PROBLEM DESCRIPTION | Please restate exactly what appears in the records below from the first line to the line where "application of prediction" is, that line included.

DATA SUPPLIED Block Start

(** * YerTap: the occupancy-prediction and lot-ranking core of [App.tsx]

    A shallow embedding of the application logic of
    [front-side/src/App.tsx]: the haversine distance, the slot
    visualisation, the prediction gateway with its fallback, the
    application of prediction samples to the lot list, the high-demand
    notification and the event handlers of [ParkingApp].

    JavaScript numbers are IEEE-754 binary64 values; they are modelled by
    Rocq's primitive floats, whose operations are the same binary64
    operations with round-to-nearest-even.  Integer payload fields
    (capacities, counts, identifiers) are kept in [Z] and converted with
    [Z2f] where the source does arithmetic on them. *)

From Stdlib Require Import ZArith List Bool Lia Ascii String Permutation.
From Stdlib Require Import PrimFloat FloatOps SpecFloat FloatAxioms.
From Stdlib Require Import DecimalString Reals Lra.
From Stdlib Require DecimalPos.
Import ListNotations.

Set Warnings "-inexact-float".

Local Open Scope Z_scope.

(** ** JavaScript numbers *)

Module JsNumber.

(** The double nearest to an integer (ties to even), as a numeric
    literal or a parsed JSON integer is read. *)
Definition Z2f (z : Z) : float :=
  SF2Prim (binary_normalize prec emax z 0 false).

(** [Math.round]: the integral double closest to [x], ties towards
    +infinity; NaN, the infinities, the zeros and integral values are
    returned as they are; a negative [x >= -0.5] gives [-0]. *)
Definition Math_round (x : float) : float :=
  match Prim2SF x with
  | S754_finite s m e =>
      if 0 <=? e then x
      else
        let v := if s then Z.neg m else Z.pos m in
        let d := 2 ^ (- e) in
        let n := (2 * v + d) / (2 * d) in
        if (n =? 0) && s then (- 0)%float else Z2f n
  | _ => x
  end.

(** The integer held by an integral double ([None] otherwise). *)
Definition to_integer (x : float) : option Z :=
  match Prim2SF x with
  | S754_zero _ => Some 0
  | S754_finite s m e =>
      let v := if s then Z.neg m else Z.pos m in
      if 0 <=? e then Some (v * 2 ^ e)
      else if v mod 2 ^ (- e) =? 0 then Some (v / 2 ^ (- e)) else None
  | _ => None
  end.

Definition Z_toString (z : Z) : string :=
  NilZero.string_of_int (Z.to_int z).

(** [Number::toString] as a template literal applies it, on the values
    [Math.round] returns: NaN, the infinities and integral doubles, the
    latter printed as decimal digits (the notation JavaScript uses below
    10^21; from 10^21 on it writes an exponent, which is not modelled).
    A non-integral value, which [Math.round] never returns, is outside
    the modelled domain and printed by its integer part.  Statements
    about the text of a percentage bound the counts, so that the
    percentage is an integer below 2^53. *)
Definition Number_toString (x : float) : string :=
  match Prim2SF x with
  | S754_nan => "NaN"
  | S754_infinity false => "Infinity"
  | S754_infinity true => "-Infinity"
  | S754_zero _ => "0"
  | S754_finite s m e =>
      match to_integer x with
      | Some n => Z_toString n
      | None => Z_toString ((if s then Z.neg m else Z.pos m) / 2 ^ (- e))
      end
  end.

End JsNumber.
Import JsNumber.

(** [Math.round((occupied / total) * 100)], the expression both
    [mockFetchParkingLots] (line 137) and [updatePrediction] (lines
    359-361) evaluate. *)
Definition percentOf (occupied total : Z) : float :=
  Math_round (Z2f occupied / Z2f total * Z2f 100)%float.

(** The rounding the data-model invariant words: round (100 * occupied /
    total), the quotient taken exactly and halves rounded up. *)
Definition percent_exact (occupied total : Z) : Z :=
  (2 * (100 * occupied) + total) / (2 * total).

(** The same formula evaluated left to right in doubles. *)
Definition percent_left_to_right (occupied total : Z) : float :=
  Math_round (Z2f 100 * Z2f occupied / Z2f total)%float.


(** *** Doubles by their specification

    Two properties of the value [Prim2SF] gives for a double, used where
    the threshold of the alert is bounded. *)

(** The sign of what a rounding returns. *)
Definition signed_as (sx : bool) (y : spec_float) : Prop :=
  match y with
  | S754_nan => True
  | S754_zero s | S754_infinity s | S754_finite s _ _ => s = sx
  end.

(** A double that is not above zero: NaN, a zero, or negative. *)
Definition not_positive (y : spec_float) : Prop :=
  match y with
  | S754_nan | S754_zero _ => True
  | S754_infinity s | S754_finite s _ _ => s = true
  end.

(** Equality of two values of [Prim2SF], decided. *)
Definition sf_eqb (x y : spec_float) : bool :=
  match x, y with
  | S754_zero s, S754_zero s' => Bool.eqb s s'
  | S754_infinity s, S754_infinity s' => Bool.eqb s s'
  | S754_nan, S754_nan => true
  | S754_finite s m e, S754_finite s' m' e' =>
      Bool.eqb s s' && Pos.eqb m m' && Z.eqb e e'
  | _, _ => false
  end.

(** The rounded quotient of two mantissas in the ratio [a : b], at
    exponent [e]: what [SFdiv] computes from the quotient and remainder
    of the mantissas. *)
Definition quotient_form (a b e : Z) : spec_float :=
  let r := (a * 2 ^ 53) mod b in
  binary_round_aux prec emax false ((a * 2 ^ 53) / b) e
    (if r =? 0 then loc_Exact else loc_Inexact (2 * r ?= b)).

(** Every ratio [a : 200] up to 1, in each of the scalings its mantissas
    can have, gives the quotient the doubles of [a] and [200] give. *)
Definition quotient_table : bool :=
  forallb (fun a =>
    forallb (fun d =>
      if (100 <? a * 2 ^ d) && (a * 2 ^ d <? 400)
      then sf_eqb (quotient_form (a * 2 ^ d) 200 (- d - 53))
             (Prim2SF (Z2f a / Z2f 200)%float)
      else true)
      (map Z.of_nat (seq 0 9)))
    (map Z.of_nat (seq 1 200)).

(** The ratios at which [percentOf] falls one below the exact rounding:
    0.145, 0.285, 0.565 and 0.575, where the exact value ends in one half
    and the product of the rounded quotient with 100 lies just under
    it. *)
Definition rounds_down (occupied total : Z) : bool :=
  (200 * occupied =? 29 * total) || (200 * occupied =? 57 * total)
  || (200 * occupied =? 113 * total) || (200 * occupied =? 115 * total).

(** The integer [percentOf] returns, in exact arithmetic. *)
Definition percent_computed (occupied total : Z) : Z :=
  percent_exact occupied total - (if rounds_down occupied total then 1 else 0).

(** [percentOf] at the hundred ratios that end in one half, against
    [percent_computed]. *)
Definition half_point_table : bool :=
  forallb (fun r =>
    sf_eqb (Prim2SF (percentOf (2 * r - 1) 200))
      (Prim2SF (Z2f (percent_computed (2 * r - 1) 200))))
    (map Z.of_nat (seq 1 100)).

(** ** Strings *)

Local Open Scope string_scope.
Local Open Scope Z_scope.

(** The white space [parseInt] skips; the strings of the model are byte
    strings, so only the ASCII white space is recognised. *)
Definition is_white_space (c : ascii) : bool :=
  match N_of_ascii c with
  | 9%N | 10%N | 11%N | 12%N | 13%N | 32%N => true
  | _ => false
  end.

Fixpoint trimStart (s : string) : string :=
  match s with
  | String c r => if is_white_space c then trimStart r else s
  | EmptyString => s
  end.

DATA SUPPLIED Block End

SOLVED EXERCISE |
(** * YerTap: the occupancy-prediction and lot-ranking core of [App.tsx]

    A shallow embedding of the application logic of
    [front-side/src/App.tsx]: the haversine distance, the slot
    visualisation, the prediction gateway with its fallback, the
    application of prediction samples to the lot list, the high-demand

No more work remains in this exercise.